I was looking forward to all of these things, but most of all, I was looking forward to going back to my apartment, making a pizza with one of the pizza crusts that was sent to me in a care package from my family, and then falling asleep. That was the end goal. That was the one thing I wanted to get to. If I could get to that point on Monday night, it would mean that I succeeded.
Everything was going great.
Until I missed my flight check-in by seven minutes.
As an over enthusiastic woman with an ugly mole on her chin rebooked my flight, my mind raced through all of the things that I could have done to get to the airport seven minutes earlier.
I could have skipped going to the bathroom. I could have eaten dinner in the car instead of sitting down the restaurant. I could have left a little earlier. I could have checked in online – That was the one that really got me. I didn’t even like to think about that.
I was better than that – I knew how to plan – What was wrong with me? I missed the flight check in by seven minutes.
As I turned around, away from the yammering flight check-in attendant, I realized what I’d done. This whole weekend was like trying to cram my hand into a jar of candy: There was really good candy in that jar, but damn it, my hand would not fit.

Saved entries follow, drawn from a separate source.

Lemma framed_pure {A} (a : A) : framed (rpure a).
Proof. intros s. apply thread_frame_refl. Qed.
Lemma framed_throw {A} e : framed (rthrow (A := A) e).
Proof. intros s. apply thread_frame_refl. Qed.
Lemma framed_lift {A} (r : result A) : framed (rlift r).
Proof. intros s. apply thread_frame_refl. Qed.
Lemma framed_then {A B} (m : run A) (k : A -> run B) : framed m -> (forall a, framed (k a)) -> framed (rthen m k).
Proof.
  intros Hm Hk s. specialize (Hm s). unfold rthen. destruct (m s) as [[a|e] s1]; [|done]. eapply thread_frame_trans; [exact Hm|apply Hk].
Qed.
Lemma framed_get {A} (k : thread -> run A) : (forall s, framed (k s)) -> framed (rthen rget k).
Proof. intros Hk s. apply Hk. Qed.
Lemma framed_emit e : other_effect e -> framed (emit e).
Proof. intros He s. split; eauto. Qed.
Lemma framed_when b m : framed m -> framed (rwhen b m).
Proof. intros Hm. destruct b; [done|apply framed_pure]. Qed.
Lemma framed_catch {A} (m : run A) (h : jserr -> run A) : framed m -> (forall e, framed (h e)) -> framed (rcatch m h).
Proof.
  intros Hm Hk s. specialize (Hm s). unfold rcatch. destruct (m s) as [[a|e] s1]; [done|]. eapply thread_frame_trans; [exact Hm|apply Hk].
Qed.
Lemma framed_reach {A} (f : A -> run unit) xs : (forall x, framed (f x)) -> framed (reach xs f).
Proof. intros Hf. induction xs as [|x xs IH]; [apply framed_pure|]. apply framed_then; [apply Hf|by intros _]. Qed.

Lemma frame_object s r o o' : th_objects s r = Some o -> home o' = home o -> frame s (with_object r o' s).
Proof.
  intros Ho Hh. split; auto.
  - intros r1 o1 H1. cbn. case_bool_decide as Hr; [|eauto]. subst r1. exists o'. split; [done|congruence].
  - intros n _ Hx. cbn. case_bool_decide as Hr; [|by left]. subst r. congruence.
Qed.

Lemma framed_object_at r : framed (object_at r).
Proof. unfold object_at. apply framed_get. intros s. destruct (th_objects s r); [apply framed_pure|apply framed_throw]. Qed.

Lemma framed_update r f : (forall o, home (f o) = home o) -> framed (update r f).
Proof.
  intros Hf s. unfold update, object_at, rthen, rget. destruct (th_objects s r) as [o|] eqn:E; [|apply thread_frame_refl]. cbn. by eapply frame_object.
Qed.

Lemma framed_DE r e : framed (DE r e).
Proof.
  unfold DE. apply framed_then; [by apply framed_update|]. intros _. apply framed_then; [apply framed_object_at|]. intros o.
  destruct (_ && _); [apply framed_throw|by apply framed_emit].
Qed.

Lemma framed_config f : (forall s, th_modules (f s) = th_modules s /\ th_instances (f s) = th_instances s /\ th_deviceMap (f s) = th_deviceMap s /\
  th_objects (f s) = th_objects s /\ th_made (f s) = th_made s /\ th_out (f s) = th_out s) -> framed (rmodify f).
Proof.
  intros Hf s. destruct (Hf s) as (H1 & H2 & H3 & H4 & H5 & H6). cbn. split; try congruence; [| |by rewrite H5|auto].
  - intros r o Ho. rewrite H4. eauto.
  - intros n _ Hx. rewrite H4. by left.
Qed.

#[local] Hint Resolve framed_pure framed_throw framed_lift framed_emit framed_object_at framed_DE framed_when : framing.
#[local] Hint Extern 1 (other_effect _) => exact I : framing.

Lemma framed_tell_waiting id r : framed (tell_waiting id r).
Proof.
  unfold tell_waiting. apply framed_get. intros s. destruct (th_allLoaded s); [auto with framing|]. destruct (assoc id (th_notify s)); [|auto with framing].
  apply framed_then; [apply framed_reach; auto with framing|]. intros _. by apply framed_config.
Qed.

Lemma framed_check r : framed (checkDeviceInterface r).
Proof.
  unfold checkDeviceInterface. apply framed_then; [auto with framing|]. intros o. destruct (ob_error o); [auto with framing|].
  destruct (ob_chdevice o); [auto with framing|]. apply framed_then; auto with framing.
Qed.

Lemma framed_offline dev : framed (onDeviceOffline dev).
Proof.
  destruct dev as [r|]; [|apply framed_throw]. apply framed_then; [auto with framing|]. intros o. destruct (_ || _); [auto with framing|].
  apply framed_then; [auto with framing|]. intros _. by apply framed_update.
Qed.

Lemma framed_instance_offline dev i : framed (instance_offline dev i).
Proof.
  unfold instance_offline. apply framed_get. intros s. destruct (names_of i s); [auto with framing|]. apply framed_reach. intros _. apply framed_offline.
Qed.

(** The worker's own invariant: a name is of one instance and an instance of one
    name, an id is of one device, whose module is on the map, and of which the
    main thread was told. *)
Record thread_ok (s : thread) : Prop := {
  ok_names : NoDup (map fst (th_modules s));
  ok_instances : NoDup (map snd (th_modules s));
  ok_known name i : (name, i) ∈ th_modules s -> (i < length (th_instances s))%nat;
  ok_ids : NoDup (map fst (th_deviceMap s));
  ok_homes id r : assoc id (th_deviceMap s) = Some r ->
    exists o i, th_objects s r = Some o /\ ob_module o = Some i /\ assoc (ob_moduleName o) (th_modules s) = Some i;
  ok_told id : id ∈ map fst (th_deviceMap s) -> exists data, DeviceOnline data ∈ th_out s /\ js_text (jget "deviceID" data) = id;
  ok_fresh n : (th_made s <= n)%nat -> th_objects s (Made n) = None
}.

Lemma home_parts o o' : home o' = home o -> ob_module o' = ob_module o /\ ob_moduleName o' = ob_moduleName o /\ ob_modulePath o' = ob_modulePath o.
Proof. by intros [= -> -> ->]. Qed.

Lemma frame_length s s' : frame s s' -> length (th_instances s') = length (th_instances s).
Proof. intros H. pose proof (fr_kinds _ _ H) as Hk. apply (f_equal length) in Hk. by rewrite !length_map in Hk. Qed.

Lemma thread_frame_ok s s' : thread_ok s -> frame s s' -> thread_ok s'.
Proof.
  intros [O1 O2 O3 O4 O5 O6 O7] Hf. pose proof (frame_length _ _ Hf) as Hl. destruct Hf as [F1 F2 F3 F4 F5 F6 (ext & F7 & _)]. split.
  - by rewrite F1.
  - by rewrite F1.
  - intros name i. rewrite F1, Hl. apply O3.
  - by rewrite F3.
  - intros id r. rewrite F3, F1. intros Hr. destruct (O5 id r Hr) as (o & i & Ho & Hm & Hn). destruct (F4 r o Ho) as (o' & Ho' & Hh).
    apply home_parts in Hh as (E1 & E2 & _). exists o', i. by rewrite E1, E2.
  - intros id. rewrite F3, F7. intros Hid. destruct (O6 id Hid) as (data & Hd & E). exists data. split; [|done]. apply elem_of_app. by left.
  - intros n Hn. destruct (F5 n) as [H|H]; [lia|by apply O7; lia|done|lia].
Qed.

(** What [register] leaves before it tells those waiting. *)
Definition put (r : ref) (o : object) (i : option nat) (name : string) (packageInfo : jsval) (modulePath : string) (uuid : jsval) (s : thread) : thread :=
  emitting (DeviceOnline (JObj [("deviceID", uuid); ("spec", ob_spec o); ("moduleName", JStr name); ("packageInfo", packageInfo);
                                ("modulePath", JStr modulePath)]))
    (with_map (assoc_set (js_text uuid) r (th_deviceMap s)) (with_object r (set_home i name packageInfo modulePath o) s)).

Lemma register_put r o i name packageInfo modulePath uuid s : th_objects s r = Some o ->
  register r i name packageInfo modulePath uuid s = tell_waiting (js_text uuid) r (put r o i name packageInfo modulePath uuid s).
Proof.
  intros Ho. unfold register, update, object_at, rthen, rget, rmodify, emit. rewrite Ho. cbn [rpure]. cbn. by rewrite bool_decide_eq_true_2.
Qed.

Lemma put_ok r o i name packageInfo modulePath uuid s : thread_ok s -> th_objects s r = Some o -> assoc name (th_modules s) = Some i ->
  thread_ok (put r o (Some i) name packageInfo modulePath uuid s).
Proof.
  intros [O1 O2 O3 O4 O5 O6 O7] Ho Hn. split; try done.
  - by apply assoc_set_NoDup.
  - intros id r1. cbn. rewrite assoc_set_lookup. intros Hr.
    assert (Hc : r1 = r \/ exists o1 i1, th_objects s r1 = Some o1 /\ ob_module o1 = Some i1 /\ assoc (ob_moduleName o1) (th_modules s) = Some i1).
    { destruct (String.eqb id (js_text uuid)); [injection Hr as <-; by left|right; by eapply O5]. }
    case_bool_decide as E; [eexists _, i; split; [done|]; by split|]. by destruct Hc.
  - intros id. cbn. rewrite assoc_set_keys. intros Hid. assert (Hc : id = js_text uuid \/ id ∈ map fst (th_deviceMap s)) by (clear -Hid; case_bool_decide; set_solver).
    destruct Hc as [->|Hc]; [eexists; split; [apply elem_of_app; right; by left|done]|].
    destruct (O6 id Hc) as (data & Hd & E). exists data. split; [|done]. apply elem_of_app. by left.
  - intros n Hm. cbn. case_bool_decide as E; [|by apply O7]. subst r. rewrite O7 in Ho; done.
Qed.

San Francisco is a really great place to visit. Shooting a documentary is a really great thing to do. Conducting a shoot at an internship for the first time is probably really good for your career path (I might never know now, I missed my flight). Doing freelance shoots is great for connections and always adds to the wallet.
But all of those things, combined with two red eye flights? Well, maybe it was a little too much.
I always try to tell myself that just because something is desirable and is a good thing and has a lot of positive elements to it, doesn’t mean that it’s always to the right time to have it.
Exercise is great, but not when you’re having a heart attack. Sleep is healthy, but not when you’re late for work. Peanut butter and Jelly is a great snack, but not when you’re allergic to peanut butter.
It’d been a long week. And in some way, it was over. I’d get back to my apartment on Monday night with a terrible feeling that I’d missed something. The two shoots that I was supposed to do would be going in full swing without me while I was sixty thousand feet in the air above someplace in Tennessee, and there would be absolutely nothing I could do about it.
I’d walk up the five flights of stairs to my apartment, unlock the door, and make that freaking pizza. But it wouldn’t taste quite as good as I wanted it to, and it wouldn’t taste quite as good as I expected. I’d go to sleep, but I wouldn’t sleep quite as well, because I’d dream about everything I missed while I was in the air, sixty thousand feet above Tennessee.